When buying a new car, some people take whatever is on the lot, while others special order a customized version. Such is the case with the Centers for Medicare & Medicaid Services' Hospital Consumer Assessment of Healthcare Providers and Systems survey. The 27 HCAHPS questions cover many of the same subjects that hospitals have queried on their own surveys. But is HCAHPS alone an adequate replacement for customized hospital-designed surveys that are tailored to individual markets? It depends on whom you talk to.
All in one
Patient-centered care is the goal at Griffin Hospital in Derby, CT, a 126-staffed-bed acute-care facility. Griffin was one of the facilities that participated in the HCAHPS pilot in 2004 and began using the tool exclusively in 2006.
"We did very well in the results of HCAHPS at that time, and we moved quickly to adopt the HCAHPS survey as our primary patient satisfaction measurement tool," says Vice President Bill Powanda. "It quickly became our sole patient satisfaction measurement tool."
Griffin administers the HCAHPS survey by phone with the help of Nashville, TN-based market research firm HealthStream. At the end of each phone survey, Griffin has added questions that ask patients about items and actions that go along with the organization's patient-centered mission. "We didn't add many, but we wanted to make sure those that we did add related to the uniqueness of our care model," Powanda says.
Griffin's administration makes sure HCAHPS is on every staff member's radar. Since 2006, results have been posted on whiteboards in patient nursing units, Powanda says, and the hospital has developed an HCAHPS-style survey to measure other areas--such as the emergency room and ambulatory care center.
"We're convinced that HCAHPS is effective and realize that not so far down the road CMS will roll out an ER survey and surveys for other areas," Powanda says. Working with surveys styled after HCAHPS now will only help Griffin down the road, he says.
More data required
At Emory Healthcare in Atlanta, administrators say they appreciate the effectiveness of HCAHPS, but believe that to truly satisfy patients, more information is needed from them. That's why Emory uses more than just HCAHPS to keep track of patient satisfaction, says Redge Hanna, director of service performance for the three-hospital, 1,200-bed system.

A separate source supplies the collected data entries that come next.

(* ===== verification/Lifecycle.v ===== *)
(** * Executions of the model

    The controller run against the concrete backend of [Backend.v]: the
    lifecycle of a volume of each protocol.  These examples exercise the model
    end to end; the witnesses of the general theorems reuse their worlds. *)

From S2P Require Import Prelude GoStrings Prog Errors Api Metadata Capacity Names SnapshotId Common Controller Snapshots Backend.

#[local] Existing Instance doc_api.
#[local] Existing Instance field_templates.
#[local] Existing Instance proto_timestamps.

Definition demo_service : service := mkService "" false.

Definition demo_params (protocol : string) : gomap :=
  Some {[ "protocol" := protocol; "filesystem" := "tank"; "server" := "10.0.0.1" ]}.

Definition mount_rw : list VolumeCapability := [mkVolumeCapability (Mount "") SINGLE_NODE_WRITER].

Definition demo_request (protocol name : string) : CreateVolumeRequest :=
  mkCreateVolumeRequest name (Some (mkCapacityRange 1073741824 0)) mount_rw (demo_params protocol) None.

Definition demo_clone (protocol name source : string) : CreateVolumeRequest :=
  mkCreateVolumeRequest name (Some (mkCapacityRange 1073741824 0)) mount_rw (demo_params protocol)
    (Some (SourceVolume source)).

Definition created_world (protocol name : string) : world :=
  after (CreateVolume demo_service (demo_request protocol name)) empty_world.

(** What a successful answer says. *)
Definition summary (o : outcome (res Volume)) : option (string * Z) :=
  match o with
  | Done (Ok v) => Some (v_VolumeId v, v_CapacityBytes v)
  | _ => None
  end.

Definition is_done_ok {A : Type} (o : outcome (res A)) : bool :=
  match o with Done (Ok _) => true | _ => false end.

(** Creating twice gives the same volume; the second time nothing is created. *)
Example create_idempotent :
  forallb (fun protocol =>
    let req := demo_request protocol "pvc-1" in
    let w := created_world protocol "pvc-1" in
    bool_decide (summary (answer_of (CreateVolume demo_service req) empty_world) = Some ("tank/pvc-1", 1073741824)) &&
    bool_decide (summary (answer_of (CreateVolume demo_service req) w) = Some ("tank/pvc-1", 1073741824)) &&
    bool_decide (size (w_subvols (after (CreateVolume demo_service req) w)) = 1%nat))
    ["nfs"; "smb"; "iscsi"; "nvmeof"] = true.
Proof. vm_compute. reflexivity. Qed.

(** Deleting removes the subvolume and its presentation, and succeeds again. *)
Example delete_all :
  forallb (fun protocol =>
    let w := after (DeleteVolume "tank/pvc-1") (created_world protocol "pvc-1") in
    is_done_ok (answer_of (DeleteVolume "tank/pvc-1") (created_world protocol "pvc-1")) &&
    is_done_ok (answer_of (DeleteVolume "tank/pvc-1") w) &&
    bool_decide (w_subvols w = ∅) && bool_decide (length (w_nfs w) + length (w_smb w) = 0)%nat &&
    bool_decide (length (w_iscsi w) + length (w_nvme w) = 0)%nat)
    ["nfs"; "smb"; "iscsi"; "nvmeof"] = true.
Proof. vm_compute. reflexivity. Qed.

(** Expanding to 2 GiB. *)
Example expand_all :
  forallb (fun protocol =>
    match answer_of (ControllerExpandVolume (mkExpandRequest "tank/pvc-1" (Some (mkCapacityRange 2147483648 0)) None))
            (created_world protocol "pvc-1") with
    | Done (Ok (cap, node)) => (cap =? 2147483648) && Bool.eqb node (Capabilities.is_block_protocol protocol)
    | _ => false
    end)
    ["nfs"; "smb"; "iscsi"; "nvmeof"] = true.
Proof. vm_compute. reflexivity. Qed.

(** A clone is a second volume with its own identity. *)
Example clone_all :
  forallb (fun protocol =>
    let req := demo_clone protocol "pvc-2" "tank/pvc-1" in
    let w := after (CreateVolume demo_service req) (created_world protocol "pvc-1") in
    bool_decide (summary (answer_of (CreateVolume demo_service req) (created_world protocol "pvc-1"))
                 = Some ("tank/pvc-2", 1073741824)) &&
    match w_subvols w !! ("tank", "pvc-1"), w_subvols w !! ("tank", "pvc-2") with
    | Some a, Some b =>
        String.eqb (sv_Properties b).[propertyCSIRequestName] "pvc-2" &&
        negb (String.eqb (sv_Properties a).[propertyVolumeUUID] (sv_Properties b).[propertyVolumeUUID])
    | _, _ => false
    end)
    ["nfs"; "smb"; "iscsi"; "nvmeof"] = true.
Proof. vm_compute. reflexivity. Qed.

(** Snapshots are listed with their IDs. *)
Example snapshot_listing :
  let w := after (CreateSnapshot "snap-1" "tank/pvc-1") (created_world "nfs" "pvc-1") in
  answer_of (ListSnapshots (mkListSnapshotsRequest 0 "" "" "tank/pvc-1")) w
  = Done (Ok (mkListResponse [mkCSISnapshot "nfs:tank/pvc-1@snap-1" "tank/pvc-1" 1700000002 1073741824] "")).
Proof. vm_compute. reflexivity. Qed.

"We try to measure everything we do, by looking at what we do and how we do it at the same time. That essence does not always come through in the HCAHPS survey. It doesn't give us comments or the overall perception we're leaving people with," Hanna says.
Emory gets a more complete picture of what's happening at the hospital and can target improvements in different departments when it uses both HCAHPS and survey tools developed by South Bend, IN-based consultants Press Ganey, Hanna says. The tool asks more than just HCAHPS questions and allows the organization to learn about its individual departments and how they are or are not meeting patient needs.
The information gathered from the three survey methods also helps Emory evaluate employees--from its physicians and nurses to its environmental and maintenance staffs. Keeping its pre-HCAHPS survey methods in place provides consistency in employee evaluations, Hanna says.
Last, using Press Ganey's survey and HCAHPS allows for more benchmarking, Hanna says. Emory is able to compare itself to hospitals around the country in areas that HCAHPS doesn't cover. "In school, everyone looks at their grade and then wonders what everyone else got. They want to know, 'How are my peers doing?' Our goal is to get everyone striving to be the best that they possibly can be--individually and as an organization."